When Mr. Blades flung Chippy out, the Raven had fallen on one knee, and his trouser had split clean across. He now purposed to cobble up the rent before he started on his quest for the precious work which means the right to live.
He found a needle and some thread, took off his trousers, and stitched busily away, for he was very handy with his fingers: his mother, too, had no time for such work; she had got a washing job, and was hard at it to help the family funds.
As Chippy stitched, his cheerfulness returned. Soon he was whistling in real earnest. 'I'm goin' in for a rise,' he announced. 'I've picked up a lot at old Blades' place. I'm goin' to ask five bob.'
'What made him sack yer?' asked his mother.
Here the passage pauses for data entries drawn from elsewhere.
(** Enough fuel for as many levels as there are items left. *)
Lemma read_total fuel : forall t d, open t -> (remaining d < fuel)%nat -> reads t d (__np_tree_deserialize_read_type fuel t d).
Proof.
  induction fuel as [|fuel IH]; intros t d Ht Hf; [lia|]. cbn [__np_tree_deserialize_read_type].
  pose proof (next_remaining d) as Hn. destruct (VGetNext d) as [[i|] d1]; [|by apply reads_leaf; [|constructor|lia]].
  destruct Hn as [_ Hn]. destruct (uVal i) as [z|z|s|s|b|b|n|n| |b|].
  - apply reads_leaf; [done|apply read_int_sound|lia].
  - apply reads_leaf; [done|apply read_int_sound|lia].
  - pose proof (until_nul_length s) as Hu. destruct s as [|c [|c' s]]; (apply reads_leaf; [done|constructor; (done || lia)|lia]).
  - destruct (_ =? _); (apply reads_leaf; [done|by constructor|lia]).
  - apply reads_leaf; [done|by constructor|lia].
  - apply reads_leaf; [done|by constructor|lia].
  - destruct (_ =? _).
    { pose proof (next_int_remaining d1) as H1. destruct (next_int d1) as [x d2]. cbn in H1.
      pose proof (next_int_remaining d2) as H2. destruct (next_int d2) as [y d3]. cbn in H2.
      apply reads_leaf; [done|by constructor|lia]. }
    destruct (_ =? _); [|apply reads_leaf; [done|by constructor|unfold remaining, set_error in *; cbn; lia]].
    unfold __np_tree_serialize_read_type_dhkey. pose proof (read_words_remaining 8 d1 []) as H1.
    destruct (read_words 8 d1 []) as [l d2]. cbn in H1. apply reads_leaf; [done|by constructor|lia].
  - destruct (_ =? _); [|apply reads_leaf; [done|by constructor|lia]].
    edestruct (for_range_inv (fun _ (s : np_tree_t * decoder) => open s.1 /\ (remaining s.2 <= remaining d1)%nat))
      as ([t' d'] & -> & Ht' & Hd'); [|intros k [t1 d2] _ [Ht1 Hd2]|].
    + by split.
    + cbn [fst snd read_pair] in *. destruct (IH np_tree_create d2 open_create ltac:(lia)) as (key & st & d3 & -> & Hk & Hst & H3).
      cbn [mbind result_bind]. destruct (clear_open st Hst) as (st' & -> & Hst' & _). cbn [mbind result_bind].
      destruct (IH st' d3 Hst' ltac:(lia)) as (v & st2 & d4 & -> & Hv & _ & H4). cbn [mbind result_bind].
      destruct (add_pair_open t1 key v Ht1 Hv) as (t2 & -> & Ht2). cbn [mbind result_bind].
      eexists. split; [reflexivity|]. cbn. split; [done|lia].
    + cbn [mbind result_bind fst snd] in *. eexists _, t', d'. split; [reflexivity|]. split_and!; [|done|lia].
      apply sound_subtree, Ht'.
  - apply reads_leaf; [done|by constructor|unfold remaining, set_error in *; cbn; lia].
  - apply reads_leaf; [done|by constructor|unfold remaining, set_error in *; cbn; lia].
  - apply reads_leaf; [done|by constructor|lia].
Qed.

Lemma clone_open t : Forall (fun e : elem => sound e.2) (rbh_root t) ->
  exists c, np_tree_clone t = Ok c /\ Forall (fun e : elem => sound e.2) (rbh_root c).
Proof.
  intros Hs. unfold np_tree_clone, tree_clone.
  destruct (tree_copy_open np_treeval_copy_of_val (rbh_root t)) with (t := set_attr np_tree_create false false) as (c & -> & _ & _ & Hc).
  - eapply Forall_impl; [exact Hs|]. intros e He. split; [done|by apply copy_sound].
  - by split; [|split; [|constructor]].
  - cbn [mbind result_bind]. by eexists.
Qed.

(** C32: Whatever bytes arrive and whatever items QCBOR finds in them, reading them into a
    tree that may be changed, copies what it is given (is not in place) and holds sound
    values ends without a fault, as deep as the maps in them claim to be nested and as long
    as they claim to be.  The tree still holds sound values only: binary data and hashes of
    exactly their size, texts of at most their size (a NUL can end them before); and it can
    be cloned.  (A text that is shorter than its size makes writing the value again read
    beyond it: [nul_in_text_reads_on].) *)
Theorem deserialisation_is_safe `{Qcbor} buffer t :
  open t ->
  exists t' r, np_serializer_read_map buffer t = Ok (t', r) /\ Forall (fun e : elem => sound e.2) (rbh_root t') /\
    exists c, np_tree_clone t' = Ok c /\ Forall (fun e : elem => sound e.2) (rbh_root c).
Proof.
  intros Ht. unfold np_serializer_read_map.
  destruct (read_total (S (length (qcbor_decode buffer))) t (Decoder (qcbor_decode buffer) 0 false 0) Ht) as (v & t' & d & -> & _ & (_ & _ & Ht') & _).
  { unfold remaining. cbn [its]. lia. }
  cbn [mbind result_bind]. destruct (_ && _).
  - eexists _, _. split; [reflexivity|].
    assert (Forall (fun e : elem => sound e.2) (rbh_root (if in_place t' then set_attr t' (in_place t') true else t'))) as Hs
      by by destruct (in_place t').
    split; [done|]. by apply clone_open.
  - eexists _, _. split; [reflexivity|]. split; [done|]. by apply clone_open.
Qed.

(** A map that claims 1000 pairs and ends after one. *)
Definition truncated_map : list Z := [217; 122; 203; 185; 3; 232; 97; 97; 24; 42].

Lemma deserialisation_is_safe_witness :
  exists t' r, @np_serializer_read_map rfc8949 truncated_map np_tree_create = Ok (t', r) /\ Forall (fun e : elem => sound e.2) (rbh_root t').
Proof.
  destruct (deserialisation_is_safe (H := rfc8949) truncated_map np_tree_create open_create) as (t' & r & H1 & H2 & _).
  exists t', r. exact (conj H1 H2).
Defined.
'Oh, I didn't suit,' said Chippy hastily. 'An' I done my best, too.'
He made haste to be off on his quest, for he was not anxious to disclose why he had been sacked: in Skinner's Hole the reason would sound too fantastic to be easily accepted.
CHAPTER XIX
A BROTHER SCOUT TO THE RESCUE
Nearly a fortnight passed, and one dull afternoon a very discouraged Raven was perched on a capstan at the edge of Quay Flat. Chippy had tramped the town end to end and street by street in search of those cards marked 'Boy Wanted,' and had found none, or had failed to get the place. There was so small a number of them, too. He was reflecting that when he had been in a job he had seen two or three in a day as he traversed the town; he was quite sure of it. Now they seemed to have vanished, or, when he lighted on one, it meant nothing. The people had just got a boy, and had forgotten to take the card down.